> **DESCRIPTION OF THE TASK**
Since only part of the records is wanted, repeat exactly the lines from the one containing "WriteValidatorSet : ValidatorSet -> bytes;" through the last line, both included.

◆ ◆ ◆ ◆

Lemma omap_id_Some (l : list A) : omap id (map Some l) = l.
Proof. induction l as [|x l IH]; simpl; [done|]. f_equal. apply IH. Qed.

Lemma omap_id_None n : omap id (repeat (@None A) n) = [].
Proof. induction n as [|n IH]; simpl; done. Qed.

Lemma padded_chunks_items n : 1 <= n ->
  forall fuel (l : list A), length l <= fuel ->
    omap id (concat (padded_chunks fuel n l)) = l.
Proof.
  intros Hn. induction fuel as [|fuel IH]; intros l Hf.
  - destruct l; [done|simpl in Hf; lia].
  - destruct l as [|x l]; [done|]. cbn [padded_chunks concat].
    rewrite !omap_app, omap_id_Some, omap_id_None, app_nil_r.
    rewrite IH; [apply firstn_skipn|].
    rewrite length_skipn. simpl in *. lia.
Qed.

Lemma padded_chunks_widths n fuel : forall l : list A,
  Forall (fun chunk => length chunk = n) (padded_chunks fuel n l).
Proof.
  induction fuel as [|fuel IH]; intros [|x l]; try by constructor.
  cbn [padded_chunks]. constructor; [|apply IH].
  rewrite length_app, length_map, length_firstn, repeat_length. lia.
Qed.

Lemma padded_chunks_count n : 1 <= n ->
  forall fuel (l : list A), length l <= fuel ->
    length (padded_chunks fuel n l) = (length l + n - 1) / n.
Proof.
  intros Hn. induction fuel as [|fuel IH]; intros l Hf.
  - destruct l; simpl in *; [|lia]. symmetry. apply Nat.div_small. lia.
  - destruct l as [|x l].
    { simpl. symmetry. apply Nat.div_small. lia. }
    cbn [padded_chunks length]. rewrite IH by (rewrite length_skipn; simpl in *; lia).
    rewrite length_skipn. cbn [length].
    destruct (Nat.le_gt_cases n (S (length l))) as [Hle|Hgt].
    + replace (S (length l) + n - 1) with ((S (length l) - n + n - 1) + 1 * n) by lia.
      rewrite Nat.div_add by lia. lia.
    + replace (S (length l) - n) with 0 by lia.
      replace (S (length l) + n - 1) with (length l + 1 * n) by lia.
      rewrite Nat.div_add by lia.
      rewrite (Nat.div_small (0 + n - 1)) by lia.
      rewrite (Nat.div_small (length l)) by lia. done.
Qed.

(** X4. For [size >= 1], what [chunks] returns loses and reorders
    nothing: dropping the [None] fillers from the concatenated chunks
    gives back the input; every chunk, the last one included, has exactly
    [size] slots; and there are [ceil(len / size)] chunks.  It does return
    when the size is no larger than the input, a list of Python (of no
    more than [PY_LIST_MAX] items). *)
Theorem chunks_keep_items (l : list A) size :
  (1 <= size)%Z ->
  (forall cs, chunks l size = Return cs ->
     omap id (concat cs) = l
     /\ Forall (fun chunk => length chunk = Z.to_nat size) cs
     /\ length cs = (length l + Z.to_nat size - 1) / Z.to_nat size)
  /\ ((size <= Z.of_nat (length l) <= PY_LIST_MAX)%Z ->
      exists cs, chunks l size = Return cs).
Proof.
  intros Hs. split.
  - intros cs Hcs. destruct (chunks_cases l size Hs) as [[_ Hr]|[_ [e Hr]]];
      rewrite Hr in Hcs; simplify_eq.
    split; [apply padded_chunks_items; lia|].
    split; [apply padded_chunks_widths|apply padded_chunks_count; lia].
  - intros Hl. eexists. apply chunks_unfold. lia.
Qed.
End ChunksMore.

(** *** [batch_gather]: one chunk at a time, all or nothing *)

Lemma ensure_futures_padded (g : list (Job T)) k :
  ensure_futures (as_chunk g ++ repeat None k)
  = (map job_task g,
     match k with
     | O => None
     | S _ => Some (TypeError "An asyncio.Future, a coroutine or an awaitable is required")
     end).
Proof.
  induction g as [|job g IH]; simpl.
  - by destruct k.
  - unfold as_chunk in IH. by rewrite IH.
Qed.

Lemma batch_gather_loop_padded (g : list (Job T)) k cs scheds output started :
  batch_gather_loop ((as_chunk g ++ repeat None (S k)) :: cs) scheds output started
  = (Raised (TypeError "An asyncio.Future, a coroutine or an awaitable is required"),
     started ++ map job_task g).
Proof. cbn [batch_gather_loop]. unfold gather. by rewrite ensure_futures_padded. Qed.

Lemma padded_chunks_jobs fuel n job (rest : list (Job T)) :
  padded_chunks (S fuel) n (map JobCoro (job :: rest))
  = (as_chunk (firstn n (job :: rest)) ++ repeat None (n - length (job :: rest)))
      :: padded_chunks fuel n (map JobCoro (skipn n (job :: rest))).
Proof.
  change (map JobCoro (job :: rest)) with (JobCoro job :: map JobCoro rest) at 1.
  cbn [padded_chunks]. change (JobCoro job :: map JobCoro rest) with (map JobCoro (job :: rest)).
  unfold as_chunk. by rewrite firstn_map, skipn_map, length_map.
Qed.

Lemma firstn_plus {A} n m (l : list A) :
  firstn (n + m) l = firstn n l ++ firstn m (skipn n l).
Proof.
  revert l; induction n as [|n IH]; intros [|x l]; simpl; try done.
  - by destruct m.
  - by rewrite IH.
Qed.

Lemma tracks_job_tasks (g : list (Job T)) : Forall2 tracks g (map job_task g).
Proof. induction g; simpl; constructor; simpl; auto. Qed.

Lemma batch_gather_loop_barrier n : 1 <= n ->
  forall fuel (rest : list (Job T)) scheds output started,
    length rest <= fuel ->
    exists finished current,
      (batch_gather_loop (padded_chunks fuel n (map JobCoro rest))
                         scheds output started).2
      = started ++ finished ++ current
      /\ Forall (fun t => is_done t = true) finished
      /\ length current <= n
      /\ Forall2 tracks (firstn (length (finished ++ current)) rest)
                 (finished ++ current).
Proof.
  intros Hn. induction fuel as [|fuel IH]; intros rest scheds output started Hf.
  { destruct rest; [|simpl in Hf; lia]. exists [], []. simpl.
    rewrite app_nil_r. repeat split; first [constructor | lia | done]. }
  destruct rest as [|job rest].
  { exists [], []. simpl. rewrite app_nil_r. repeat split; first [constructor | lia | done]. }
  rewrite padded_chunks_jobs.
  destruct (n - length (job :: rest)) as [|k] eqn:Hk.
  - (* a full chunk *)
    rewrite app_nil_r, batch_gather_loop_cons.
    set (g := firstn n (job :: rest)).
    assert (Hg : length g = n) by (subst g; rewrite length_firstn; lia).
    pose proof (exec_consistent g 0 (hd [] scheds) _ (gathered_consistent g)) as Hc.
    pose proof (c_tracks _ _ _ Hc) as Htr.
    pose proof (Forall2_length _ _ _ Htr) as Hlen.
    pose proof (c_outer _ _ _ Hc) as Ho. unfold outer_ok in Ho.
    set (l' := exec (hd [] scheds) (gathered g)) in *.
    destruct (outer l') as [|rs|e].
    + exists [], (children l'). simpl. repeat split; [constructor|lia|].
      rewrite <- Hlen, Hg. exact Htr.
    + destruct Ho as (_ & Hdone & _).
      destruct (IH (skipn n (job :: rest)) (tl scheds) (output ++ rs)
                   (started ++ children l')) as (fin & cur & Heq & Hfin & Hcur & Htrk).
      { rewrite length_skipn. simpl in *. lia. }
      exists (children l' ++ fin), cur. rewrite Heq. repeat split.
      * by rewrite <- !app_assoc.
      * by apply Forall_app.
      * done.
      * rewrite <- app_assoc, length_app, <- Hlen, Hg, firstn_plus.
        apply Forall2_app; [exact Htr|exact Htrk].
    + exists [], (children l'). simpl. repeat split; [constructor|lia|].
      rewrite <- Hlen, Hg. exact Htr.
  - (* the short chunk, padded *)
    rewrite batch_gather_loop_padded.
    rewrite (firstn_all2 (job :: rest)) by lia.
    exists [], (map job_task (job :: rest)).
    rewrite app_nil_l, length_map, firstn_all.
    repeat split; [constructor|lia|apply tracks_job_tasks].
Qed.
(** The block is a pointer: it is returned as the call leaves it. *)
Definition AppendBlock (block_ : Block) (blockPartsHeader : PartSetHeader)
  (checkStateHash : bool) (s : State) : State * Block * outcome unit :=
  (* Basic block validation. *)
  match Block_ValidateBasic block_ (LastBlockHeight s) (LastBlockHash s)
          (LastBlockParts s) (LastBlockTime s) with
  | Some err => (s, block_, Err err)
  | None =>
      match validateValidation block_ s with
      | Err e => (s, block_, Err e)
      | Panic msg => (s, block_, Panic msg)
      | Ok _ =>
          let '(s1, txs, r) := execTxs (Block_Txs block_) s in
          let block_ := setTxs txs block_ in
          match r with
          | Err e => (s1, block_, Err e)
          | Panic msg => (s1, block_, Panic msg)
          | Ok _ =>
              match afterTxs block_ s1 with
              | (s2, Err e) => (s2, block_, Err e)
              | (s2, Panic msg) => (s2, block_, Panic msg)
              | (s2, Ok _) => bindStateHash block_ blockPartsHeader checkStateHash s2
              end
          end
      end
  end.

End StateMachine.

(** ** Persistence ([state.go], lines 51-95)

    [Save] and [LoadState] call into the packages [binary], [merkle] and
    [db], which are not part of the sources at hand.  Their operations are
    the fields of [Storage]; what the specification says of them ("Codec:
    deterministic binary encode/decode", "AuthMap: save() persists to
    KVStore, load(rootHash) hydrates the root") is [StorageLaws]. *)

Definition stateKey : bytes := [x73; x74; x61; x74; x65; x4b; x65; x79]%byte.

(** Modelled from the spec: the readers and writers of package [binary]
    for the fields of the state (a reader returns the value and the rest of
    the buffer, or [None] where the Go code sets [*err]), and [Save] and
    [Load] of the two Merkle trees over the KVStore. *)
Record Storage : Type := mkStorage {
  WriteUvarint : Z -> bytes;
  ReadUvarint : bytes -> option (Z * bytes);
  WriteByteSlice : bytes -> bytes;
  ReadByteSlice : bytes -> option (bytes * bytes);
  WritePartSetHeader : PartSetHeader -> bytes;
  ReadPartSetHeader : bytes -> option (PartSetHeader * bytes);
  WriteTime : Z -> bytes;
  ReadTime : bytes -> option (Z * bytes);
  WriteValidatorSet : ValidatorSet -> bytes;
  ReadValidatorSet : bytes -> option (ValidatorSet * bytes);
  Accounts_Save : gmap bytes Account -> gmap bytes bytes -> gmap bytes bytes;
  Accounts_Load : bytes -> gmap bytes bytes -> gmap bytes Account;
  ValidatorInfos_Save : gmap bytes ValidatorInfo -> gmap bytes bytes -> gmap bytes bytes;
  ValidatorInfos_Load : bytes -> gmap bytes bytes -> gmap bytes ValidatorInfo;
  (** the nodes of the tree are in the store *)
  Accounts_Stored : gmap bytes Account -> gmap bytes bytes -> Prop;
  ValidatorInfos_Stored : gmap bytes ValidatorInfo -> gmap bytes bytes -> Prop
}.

◆ ◆ ◆ ◆

> **RESPONSE FOR THIS EXERCISE**
  WriteValidatorSet : ValidatorSet -> bytes;
  ReadValidatorSet : bytes -> option (ValidatorSet * bytes);
  Accounts_Save : gmap bytes Account -> gmap bytes bytes -> gmap bytes bytes;
  Accounts_Load : bytes -> gmap bytes bytes -> gmap bytes Account;
  ValidatorInfos_Save : gmap bytes ValidatorInfo -> gmap bytes bytes -> gmap bytes bytes;
  ValidatorInfos_Load : bytes -> gmap bytes bytes -> gmap bytes ValidatorInfo;
  (** the nodes of the tree are in the store *)
  Accounts_Stored : gmap bytes Account -> gmap bytes bytes -> Prop;
  ValidatorInfos_Stored : gmap bytes ValidatorInfo -> gmap bytes bytes -> Prop
}.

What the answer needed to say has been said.